Chama a atenção, também, já naquela época a notícia da “Fábrica de Leite em Pó” (pesquisa e colaboração de Asta Enns, em alemão, tradução de Erich Stange em abril de 1998):
“Notícias da primeira fábrica de leite em pó da América do Sul em Indaial, Santa Catarina, Brasil, na hoje Rua Marechal Deodoro da Fonseca número 586.” Não sabemos de quem foi a iniciativa para a fundação do empreendimento, mas temos em mãos dados concretos que o início foi em 4/7/1923, conforme consta em um título desta Sociedade Anônima, “Companhia de Lacticinios Indayal”, – Indaial – Blumenau – Santa Catarina -, em ação no valor de um conto de reis, de propriedade de Frederico Hardt.
Juntaram-se nessa iniciativa as três fábricas de queijo da região: Frederico Hardt, Carlos Schroeder e Fritz Lorenz, de Timbó, o último sob a gerência de Ludwig Paul. Como técnico responsável assinou August Bonse, um alemão. A construção das edificações terminou em 1924 e logo foi instalada a primeira fábrica de leite em pó da América do Sul. Foi montada uma grande máquina de vapor com dínamo para converter força motora em força elétrica, pois a energia elétrica naquela época era muito irregular, sendo sistematicamente desligada depois das 22 horas e aos domingos. Nessas ocasiões o dínamo fornecia a energia necessária à estufa onde o leite era secado.
Diariamente a produção era enlatada em latas litografadas. Havia leite seco integral e semidesnatado. Segundo o tradutor Erich Stange, parecia não ter conservantes, pois com o clima úmido se estragava rapidamente.

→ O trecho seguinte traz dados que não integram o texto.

Lemma traceBlocks_run b A bv cid gp s blk blocks config cid' h0 :
  OK b A bv cid gp s → rpc_ChainID (w_calls (es_world (n_evm s))) = inr cid' →
  rpc_Header (S (w_calls (es_world (n_evm s)))) (head_request (n_evm s)) = Some h0 →
  (∀ i, is_Some (rpc_Header i (sprintf_hex (before_block blk)))) →
  (∀ j h, is_Some (make_tracer config (mkTracerContext blockHash j h))) →
  3 + budget (block_txs (blk :: blocks)) < 2 ^ 63 →
  let e := es_evm (n_evm s) in let bv0 := next_block h0 e 0 in
  ∃ S0 res gp' S' s', fresh_root answer (before_block blk) S0 ∧
    read_blocks cid' config e bv0 (blk :: blocks) S0 = Some (res, S') ∧
    traceBlocks (blk :: blocks) config s = (Ok (inr res), s') ∧
    (∃ A', fresh_root answer (before_block blk) A' ∧
       OK (before_block blk) A' (last_block e bv0 (blk :: blocks)) cid' gp' s') ∧
    n_pool s' = n_pool s ∧ n_backend s' = n_backend s.
Proof.
  intros Hok Hcid Hh0 Hbefore Hcfg Hbud e bv0. set (bn := before_block blk) in *.
  destruct (Prepare_run answer N HN r _ _ _ _ _ _ cid' h0 Hok Hcid Hh0) as (A1 & es1 & Hrun1 & _ & Hok1 & Htd1).
  apply in_evm_Ok in Hrun1.
  destruct (node_request answer N r (λ i, rpc_Header i (sprintf_hex bn)) _ _ _ _ _ _ Hok1) as (i & es2 & Hrun2 & Hok2 & He2).
  destruct (Hbefore i) as [h Hi]. rewrite Hi in Hrun2.
  destruct (node_move _ _ _ _ _ _ h Hok2) as (es3 & Hrun3 & Hok3 & Htd3).
  assert (same_block h (es_evm es2) bv0 = same_block h e bv0) as Esame.
  { unfold same_block. rewrite He2. cbn [n_evm set_n_evm]. by rewrite Htd1. }
  cbn [n_evm set_n_evm] in Hok3. fold e bv0 in Hok3. rewrite Esame in Hok3.
  destruct (node_repin _ _ _ _ _ _ bn false Hok3) as (A4 & w4 & Hrun4 & Hfr4 & Hok4).
  apply bind_Ok_inv in Hrun4 as ([] & s4 & Hrun4 & Hrun5).
  destruct (node_fork_root answer N r _ _ _ _ _ _ Hok4) as (c & w6 & S0 & Hrun6 & Hfr & Hfk6).
  destruct (trace_blocks_run e _ _ _ _ _ _ _ _ config (blk :: blocks) Hfk6) as
    (res & gp' & S' & es7 & Hread & Hrun7 & Hfk7); [|done| |].
  { destruct Hfr as (_ & _ & _ & _ & -> & _). lia. }
  { simpl. rewrite Htd3. cbn [n_evm set_n_evm]. rewrite He2. exact Htd1. }
  rewrite read_blocks_move in Hread. rewrite last_block_move in Hfk7.
  pose proof (fk_db _ _ _ _ _ _ _ _ _ _ _ Hfk7) as (d & p & _ & _ & _ & _ & _ & own1 & base & _ & Hc & _).
  destruct (CacheSize_run _ _ _ _ _ _ Hc) as [n Hcs].
  destruct (forked_fills _ _ _ _ _ _ _ _ _ _ _ Hfk7 Hcs (fills_refl _)) as [Hrun8 Hfk8].
  eexists S0, res, gp', S', _. split; [exact Hfr|]. split; [exact Hread|].
  split; [|split; [exists A4; split; [exact Hfr4|by eapply forked_ok]|done]].
  unfold traceBlocks. fold (before_block blk). fold bn.
  rewrite (bind_Ok _ _ _ _ _ Hrun1).
  change (in_evm (GetBlockHeader (sprintf_hex bn))) with (in_evm (request (λ i, rpc_Header i (sprintf_hex bn)))).
  rewrite (bind_Ok _ _ _ _ _ Hrun2), (bind_deref (λ _, Some h) _ _ h eq_refl).
  rewrite (bind_Ok _ _ _ _ _ Hrun3), (bind_Ok _ _ _ _ _ Hrun4), (bind_Ok _ _ _ _ _ Hrun5).
  rewrite (bind_Ok _ _ _ _ _ Hrun6), (bind_Ok _ _ _ _ _ Hrun7), (bind_Ok _ _ _ _ _ Hrun8). done.
Qed.
Lemma fetch_blocks_run b A bv cid gp s from count :
  OK b A bv cid gp s → let calls := w_calls (es_world (n_evm s)) in
  ∃ es', fetch_blocks from count s = (Ok (served calls from count), set_n_evm es' s) ∧
    OK b A bv cid gp (set_n_evm es' s) ∧ es_evm es' = es_evm (n_evm s) ∧
    head_request es' = head_request (n_evm s) ∧ ∀ blks, served calls from count = inr blks → w_calls (es_world es') = (calls + count)%nat.
Proof.
  revert from s. induction count as [|count IH]; intros from s Hok calls; cbn [fetch_blocks served].
  { exists (n_evm s). split_and!; [by destruct s|by destruct s|done|done|]. intros _ _. unfold calls. lia. }
  destruct (node_asked answer N r (λ n, rpc_BlockByNumber n (Some from)) _ _ _ _ _ _ Hok) as [Hrun1 Hok1].
  cbn beta in Hrun1. fold calls in Hrun1. set (s1 := set_n_evm _ s) in *.
  destruct (rpc_BlockByNumber calls (Some from)) as [err|blk].
  { exists (n_evm s1). split; [by rewrite (bind_Ok _ _ _ _ _ Hrun1)|]. by split_and!. }
  destruct (IH (from + 1) _ Hok1) as (es2 & Hrun2 & Hok2 & He2 & Hh2 & Hcalls). simpl in Hcalls.
  exists es2. split; [|split; [exact Hok2|split; [done|split; [done|]]]].
  - by rewrite (bind_Ok _ _ _ _ _ Hrun1), (bind_Ok _ _ _ _ _ Hrun2).
  - intros blks Hs. fold calls in Hcalls. destruct (served (S calls) (from + 1) count) as [|rest]; [done|].
    rewrite (Hcalls rest eq_refl). lia.
Qed.
End running.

Segundo ele, a procura era pequena, pois as cidades recebiam diariamente leite fresco diretamente de produtores e fornecedores regionais (cada colono “tinha a sua vaquinha”). Até em Curitiba, ainda em 1945, o leite era recebido diariamente pelas “carrocinhas”. Foram contatados, então, os países vizinhos, principalmente a Argentina, grande produtor agrário, mas ali também não havia mercado para o produto. Sem outra alternativa, a fábrica foi fechada em 1928.

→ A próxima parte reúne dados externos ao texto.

(** The receipt that was just filed is found, with all the logs of its transaction. *)
Lemma GetReceipt_filed own base b w d A h rc :
  refines answer own base r b w d A → has_receipt w d h rc →
  ∃ l w', GetReceipt d h w = (Ok (Some l), w') ∧ fills w w' ∧
    w_receipts w' !! l = Some (set_Logs (Some (f_logs (a_frame A) h)) rc).
Proof.
  intros Href (s & st & l & Htop & Hst & Hl & Hrc). destruct (refines_top _ _ _ _ _ _ _ _ Href) as
    (db & s' & own' & st' & -> & Hdb & Hs & Hst' & _ & (Hc & _) & Hsh & _).
  pose proof (top_run _ _ _ _ Hdb Hs) as Htop'. rewrite Htop in Htop'. injection Htop' as <-.
  assert (on_chain w d s (s :: own' ++ base)) as Hon by by exists db.
  exists l, (with_receipts (alter (set_Logs (Some (f_logs (a_frame A) h))) l) w).
  split; [|split].
  - unfold GetReceipt. rewrite (bind_Ok _ _ _ _ _ Htop).
    rewrite (receipt_loop_spec _ w d s _ s _ h Hon Hc) by (apply chain_length in Hc; simpl in *; lia).
    rewrite find_receipt_cons by (pose proof (rf_base _ _ _ _ _ _ _ _ Href); by destruct own').
    rewrite Hst. cbn [mbind option_bind]. by rewrite Hl, (sh_logs _ _ _ _ _ _ Hsh h).
  - eexists. split; [done|]. intros l'. simpl. rewrite lookup_alter. case_decide; [subst|done].
    rewrite Hrc. by destruct rc.
  - simpl. by rewrite lookup_alter_eq, Hrc.
Qed.

(** The representation of a receipt names the node's block. *)
Lemma buildRPCReceipt_run b A bv cid gp c S s tx rc :
  FORKED b A bv cid gp c S s →
  buildRPCReceipt tx rc s =
    (Ok (receipt_fields rc (tx_Hash tx) (tx_To tx) (Uint64 (bv_BlockNumber bv)) (TransactionIndex rc) 0), s).
Proof.
  intros Hfk. pose proof (fk_ready _ _ _ _ _ _ _ _ _ _ _ Hfk) as [_ _ Hbv].
  destruct (block_values_inv _ _ _ Hbv) as (n & t & df & f & Hctx & Hn & _).
  unfold buildRPCReceipt. rewrite (bind_Ok _ _ _ _ _ (in_evm_GetVMContext s)), Hctx. cbn [bc_BlockNumber].
  rewrite (bind_Ok _ _ _ _ _ (in_evm_Ok _ _ _ _ (in_world_Ok _ (n_evm s) _ _ (get_bigp_run _ _ _ Hn)))).
  by destruct s as [[]].
Qed.
(** Reading back what a message that was applied left. *)
Lemma forked_filed b A bv cid gp c S s h rc bn :
  FORKED b A bv cid gp c S s → has_receipt (es_world (n_evm s)) c h rc →
  bc_BlockNumber (vmContext (es_evm (n_evm s))) = Some bn → BlockNumber rc = bn →
  ∃ l w', let s' := set_n_evm (set_world w' (n_evm s)) s in let rc' := set_Logs (Some (f_logs (a_frame S) h)) rc in
    in_evm (in_world (GetReceipt c h)) s = (Ok (Some l), s') ∧ FORKED b A bv cid gp c S s' ∧
    in_evm (in_world (get_receipt l)) s' = (Ok rc', s') ∧
    in_evm (in_world (get_big (BlockNumber rc'))) s' = (Ok (bv_BlockNumber bv), s').
Proof.
  intros Hfk Hrc Hbn Ebn. pose proof (fk_db _ _ _ _ _ _ _ _ _ _ _ Hfk) as (d & p & _ & _ & _ & _ & _ & own1 & base & _ & Hc & _).
  destruct (GetReceipt_filed _ _ _ _ _ _ _ _ Hc Hrc) as (l & w' & Hrun & Hf & Hl).
  destruct (forked_fills answer N r _ _ _ _ _ _ _ _ _ _ _ Hfk Hrun Hf) as [Hrun' Hfk'].
  exists l, w'. split; [exact Hrun'|]. split; [exact Hfk'|].
  pose proof (fk_ready _ _ _ _ _ _ _ _ _ _ _ Hfk') as [_ _ Hbv].
  destruct (block_values_inv _ _ _ Hbv) as (n & t & df & f & Hctx & Hn & _).
  cbn [n_evm set_n_evm es_evm es_world set_world] in *. rewrite Hctx in Hbn. injection Hbn as <-.
  assert (∀ X (m : M World X) x, m w' = (Ok x, w') →
    in_evm (in_world m) (set_n_evm (set_world w' (n_evm s)) s) = (Ok x, set_n_evm (set_world w' (n_evm s)) s)) as Hread.
  { intros X m x Hm. by rewrite (in_evm_Ok _ (set_n_evm (set_world w' (n_evm s)) s) _ _ (in_world_Ok _ (set_world w' (n_evm s)) _ _ Hm)). }
  split; apply Hread.
  - unfold get_receipt, deref. by rewrite Hl.
  - unfold get_big, deref. cbn [BlockNumber set_Logs]. by rewrite Ebn, Hn.
Qed.

Lemma forked_no_receipt b A bv cid gp c S s h :
  FORKED b A bv cid gp c S s → f_receipts (a_frame S) h = None →
  in_evm (in_world (GetReceipt c h)) s = (Ok None, s).
Proof.
  intros Hfk Hno. pose proof (fk_db _ _ _ _ _ _ _ _ _ _ _ Hfk) as (d & p & _ & _ & _ & _ & _ & own1 & base & _ & Hc & _).
  pose proof (GetReceipt_step answer r _ _ _ _ _ _ h Hc) as Hget. rewrite Hno in Hget.
  rewrite (in_evm_Ok _ _ _ _ (in_world_Ok _ (n_evm s) _ _ Hget)). by destruct s as [[]].
Qed.

(** The loop, when no two of the transactions it executes have the same hash; [before] are
    the hashes met so far. *)
(** From the nonce of the sender to the executed message. *)
Lemma bundle_head {X} b A bv cid gp c S s i from args un tx s1 out s2 (F : M Node X) (G : Transaction → M Node X) :
  FORKED b A bv cid gp c S s1 →
  in_evm (in_world (GetNonce c from)) s = (Ok (a_nonce S from), s1) →
  ToTransaction (bundle_args args (a_nonce S from)) = Some un → sign_as cid from un = inr tx →
  in_evm (ExecuteMsg c (tx_message cid tx) (tx_Hash tx) i None) s1 = (Ok out, s2) →
  (nonce ← in_evm (in_world (GetNonce c from));
   chainID ← in_evm ChainID;
   unsigned ← deref (λ _, ToTransaction (bundle_args args nonce));
   match sign_as chainID from unsigned with
   | inl _ => F
   | inr tx => msg ← in_evm (TxToMessage tx); _ ← in_evm (ExecuteMsg c msg (tx_Hash tx) i None); G tx
   end) s = G tx s2.
Proof.
  intros Hfk Hrun1 Hun Hsig Hrun2. apply forked_ok in Hfk. rewrite (bind_Ok _ _ _ _ _ Hrun1).
  rewrite (bind_Ok _ _ _ _ _ (in_evm_ChainID answer N r _ _ _ _ _ _ Hfk)).
  rewrite (bind_deref (λ _, ToTransaction _) _ _ un Hun), Hsig.
  rewrite (bind_Ok _ _ _ _ _ (in_evm_TxToMessage answer N r _ _ _ _ _ _ tx Hfk)).
  by rewrite (bind_Ok _ _ _ _ _ Hrun2).
Qed.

Mas aquele povo empreendedor não se deu por vencido. Logo a seguir alguém teve a idéia de fabricar um medicamento, o fortificante chamado “Limacal”. Era feito de suco de limão, cal orgânico e cacau. Granulado, tinha sabor agradável. Era fornecido em vidros próprios, de 100 gramas. Mas também não deu certo, a procura foi pequena, e logo a fábrica foi fechada.

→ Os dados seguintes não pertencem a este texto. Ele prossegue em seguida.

(** C3: requests that hold the lock are served as if they had come one after the other.
    However the calls of any number of concurrent [SendTransaction], [ResetState] and
    [ReExecTxPool] interleave, once all are through, the node is where serving them in some
    order takes it, and each client has the answer, or the panic, of its turn. *)
Theorem locked_serializable rs s cfg :
  rtc step (start (code_of <$> rs) s) cfg → Forall finished (cf_go cfg) →
  ∃ order, order ≡ₚ seq 0 (length rs) ∧ cf_state cfg = served rs s order ∧
    ∀ i q, rs !! i = Some q → ∃ l1 l2, order = l1 ++ i :: l2 ∧
      cf_go cfg !! i = Some (Finished (serve q (served rs s l1)).1).
Proof.
  apply locked_order.
Qed.

(** C4: concurrent requests that hold the lock all get their turn.  No schedule of them goes
    on for ever, and it does not stop before all are through, unless a call of one of them
    does not come back: nobody waits for a lock that is never released, also after a panic. *)
Theorem locked_progress rs s cfg :
  sn step (start (code_of <$> rs) s) ∧
  (rtc step (start (code_of <$> rs) s) cfg →
   Forall finished (cf_go cfg) ∨ (∃ cfg', step cfg cfg') ∨ stuck_call cfg).
Proof.
  split; [apply step_ends|]. intros Hsteps.
  destruct (serial_steps n_backend (code_of <$> rs) s (code_of_all_guarded rs) cfg Hsteps) as [order Hs].
  by eapply serial_progress.
Qed.
End properties.

(** ** Concurrent requests and the specification of the node *)

Section refinement.
Context `{CoreLaws} `{!GethLaws} `{!Upstream} `{!Remote} `{!Growth} `{!Abi} `{!SafeContract}.
Context (answer : BatchElem → option RpcValue) (N : nat) (HN : Reliable answer N).
Context (Htr : ∀ j h, is_Some (make_tracer None (mkTracerContext blockHash j h))).
Context (r : loc).
Implicit Types (σ : Spec) (s : Node).

Lemma serve_handler q s s' : run_handler (handler_of q) s = (Ok tt, s') → ∃ a, serve q s = (Ok a, s').
Proof.
  destruct q as [args| |]; simpl.
  - unfold dropped. intros (h & s1 & Hrun & [= ->])%bind_Ok_inv. exists (Sent h). by rewrite (bind_Ok _ _ _ _ _ Hrun).
  - intros Hrun. exists Done. by rewrite (bind_Ok _ _ _ _ _ Hrun).
  - intros Hrun. exists Done. by rewrite (bind_Ok _ _ _ _ _ Hrun).
Qed.

(** Every request is admissible whenever it is its turn. *)
Definition admissible (rs : list Request) (s : Node) : Prop :=
  ∀ l1 i l2 q, l1 ++ i :: l2 ≡ₚ seq 0 (length rs) → rs !! i = Some q →
    handler_ok (served rs s l1) (handler_of q).

Lemma served_snoc rs s l i q : rs !! i = Some q → served rs s (l ++ [i]) = (serve q (served rs s l)).2.
Proof. intros Hq. unfold served. by rewrite foldl_app; simpl; rewrite Hq. Qed.

(** One turn. *)
Lemma turn_represents σ rs s l1 i l2 q :
  admissible rs s → l1 ++ i :: l2 ≡ₚ seq 0 (length rs) → rs !! i = Some q →
  represents answer N r σ (served rs s l1) →
  ∃ a σ', (serve q (served rs s l1)).1 = Ok a ∧ represents answer N r σ' (served rs s (l1 ++ [i])) ∧
    (q ≠ RReset → in_step answer σ → in_step answer σ').
Proof.
  intros Hadm Hperm Hq [Hrep Hb]. pose proof (Hadm _ _ _ _ Hperm Hq) as Hok.
  assert (¬ panics answer σ (served rs s l1) (handler_of q)) as Hno by (destruct q; intros []).
  destruct (simulated_never answer N r _ _ _ _ _ Hno (handler_simulated answer N HN Htr r σ _ _ Hrep Hb Hok)) as (s' & e & σ' & Hrun & He & Hstep & Hrep' & Hb').
  destruct (serve_handler _ _ _ Hrun) as [a Ha]. exists a, σ'.
  rewrite (served_snoc _ _ _ _ _ Hq), Ha. split; [done|]. split; [by split|]. intros Hne.
  apply (spec_step_in_step answer e σ σ' Hstep). intros ->. destruct q; simpl in He; [|done|done].
  by destruct He as (? & [=] & _).
Qed.

Lemma turns_represent σ rs s l1 l2 :
  admissible rs s → l1 ++ l2 ≡ₚ seq 0 (length rs) → represents answer N r σ s →
  ∃ σ', represents answer N r σ' (served rs s l1) ∧ (RReset ∉ rs → in_step answer σ → in_step answer σ').
Proof.
  intros Hadm. revert l2. induction l1 as [|i l1 IH] using rev_ind; intros l2 Hperm Hrep; [by exists σ|].
  rewrite <-app_assoc in Hperm. destruct (IH ([i] ++ l2) Hperm Hrep) as (σ1 & Hrep1 & Hin1).
  destruct (lookup_lt_is_Some_2 rs i) as [q Hq].
  { assert (i ∈ seq 0 (length rs)) as Hi by (rewrite <-Hperm; set_solver). apply elem_of_seq in Hi. lia. }
  destruct (turn_represents σ1 rs s l1 i l2 q Hadm Hperm Hq Hrep1) as (a & σ2 & _ & Hrep2 & Hin2).
  exists σ2. split; [done|]. intros Hne Hin. apply Hin2; [|by apply Hin1].
  intros ->. apply Hne. by eapply list_elem_of_lookup_2.
Qed.

(** C5: concurrent requests keep the node in step with its pool.  If each request is
    admissible whenever its turn comes, then after any schedule that serves them all, no
    client met a panic, the node represents a specification, and its state is what its
    pool leads to, if it was before and nobody reset it. *)
Theorem locked_in_step σ rs s cfg :
  represents answer N r σ s → admissible rs s →
  rtc step (start (code_of <$> rs) s) cfg → Forall finished (cf_go cfg) →
  (∀ i, (i < length rs)%nat → ∃ a, cf_go cfg !! i = Some (Finished (Ok a))) ∧
  ∃ σ', represents answer N r σ' (cf_state cfg) ∧ (RReset ∉ rs → in_step answer σ → in_step answer σ').
Proof.
  intros Hrep Hadm Hsteps Hall. destruct (locked_order rs s cfg Hsteps Hall) as (order & Hperm & Hst & Hgo). split.
  - intros i Hi. destruct (lookup_lt_is_Some_2 rs i Hi) as [q Hq].
    destruct (Hgo i q Hq) as (l1 & l2 & -> & Hg).
    destruct (turns_represent σ rs s l1 (i :: l2) Hadm Hperm Hrep) as (σ1 & Hrep1 & _).
    destruct (turn_represents σ1 rs s l1 i l2 q Hadm Hperm Hq Hrep1) as (a & _ & Ha & _). exists a. by rewrite Hg, Ha.
  - rewrite Hst. apply (turns_represent σ rs s order []); [done|by rewrite app_nil_r|done].
Qed.
End refinement.

(** ** Requests that do not hold the lock *)

Section races.
Context `{CoreLaws} `{!GethLaws} `{!Upstream} `{!Remote} `{!Growth} `{!Abi} `{!SafeContract}.
Context (answer : BatchElem → option RpcValue) (N : nat) (HN : Reliable answer N).
Context (Htr : ∀ j h, is_Some (make_tracer None (mkTracerContext blockHash j h))).
Context (r : loc).
Implicit Types (b : Z) (A S : Abs) (bv : BlockValues) (cid gp : Z) (s : Node).

Lemma execute_and_pool_lockless tx : lockless (execute_and_pool_go tx).
Proof. done. Qed.

Lemma SendTransaction_one_lock args : one_lock (SendTransaction_go args).
Proof. cbn. intros b0 b' c nonce cid tx. by destruct (sign_as _ _ _). Qed.

Lemma code_of_one_lock q : one_lock (code_of q).
Proof. destruct q; [apply SendTransaction_one_lock|done|done]. Qed.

Os próximos proprietários, Otto e Rudolf Renard, pai e filho, iniciaram uma fábrica de cola fria com a cal mineral. A indústria funcionou com o nome de “Incola S/A – Indústrias Renard de Cola e Lacticínios”, com sede em Pouso Alegre, sul de Minas, mas também não permaneceram por muito tempo, vendendo a indústria para dois irmãos, os Farias, de Minas Gerais, a quem se juntou um farmacêutico de Curitiba, Máximo Kopp, permanecendo até 1950. Então os mineiros venderam o inventário da fábrica de cola para a firma americana “Alba S/A”, permanecendo as edificações e o terreno, e em 1955 foi tudo vendido, a Alba S/A não se interessando e se mudando para Curitiba. A fábrica de cola continuou em escala pequena e os mineiros ofereceram tudo ao seu gerente, J.J.Enns, em condições bastante favoráveis, aceitando ele a oferta. A firma funcionou, então com a denominação de “Indústria Química Indaial”, de J.J. Enns, até 1960, que diversificou a produção com tintas para madeira, goma arábica, vernizes para assoalhos e um fortificante para gado, o “Salmin”. Em uma construção anexa foi aberta uma pequena fábrica de minimotores sob a denominação de “Fábrica de Motores e Aparelhos Elétricos Edi”, de Enns & Dreer Ltda. Fabricante de motores monofásicos, aparelhos para limpar relógios, ventiladores, afiadores de lâminas overlock e outros para a indústria de malhas. Em 1960, com a doença de Enns, a fábrica foi fechada. Com seu falecimento, dois anos depois, a fábrica foi alugada e ali se estabeleceu um depósito de madeiras, por pouco tempo, e logo a seguir, uma pequena malharia, W.Weege (da qual hoje temos conhecimento do progresso). Depois, a malharia Flamingo, a Confecções Magdalena e uma fábrica de palmitos em conserva, que não durou muito. Hoje funcionam uma marcenaria com loja de antigüidades e uma serralheria.
Estas linhas bem reproduzem o empreendedorismo do nosso imigrante, a quem devemos muito do progresso de nosso Brasil.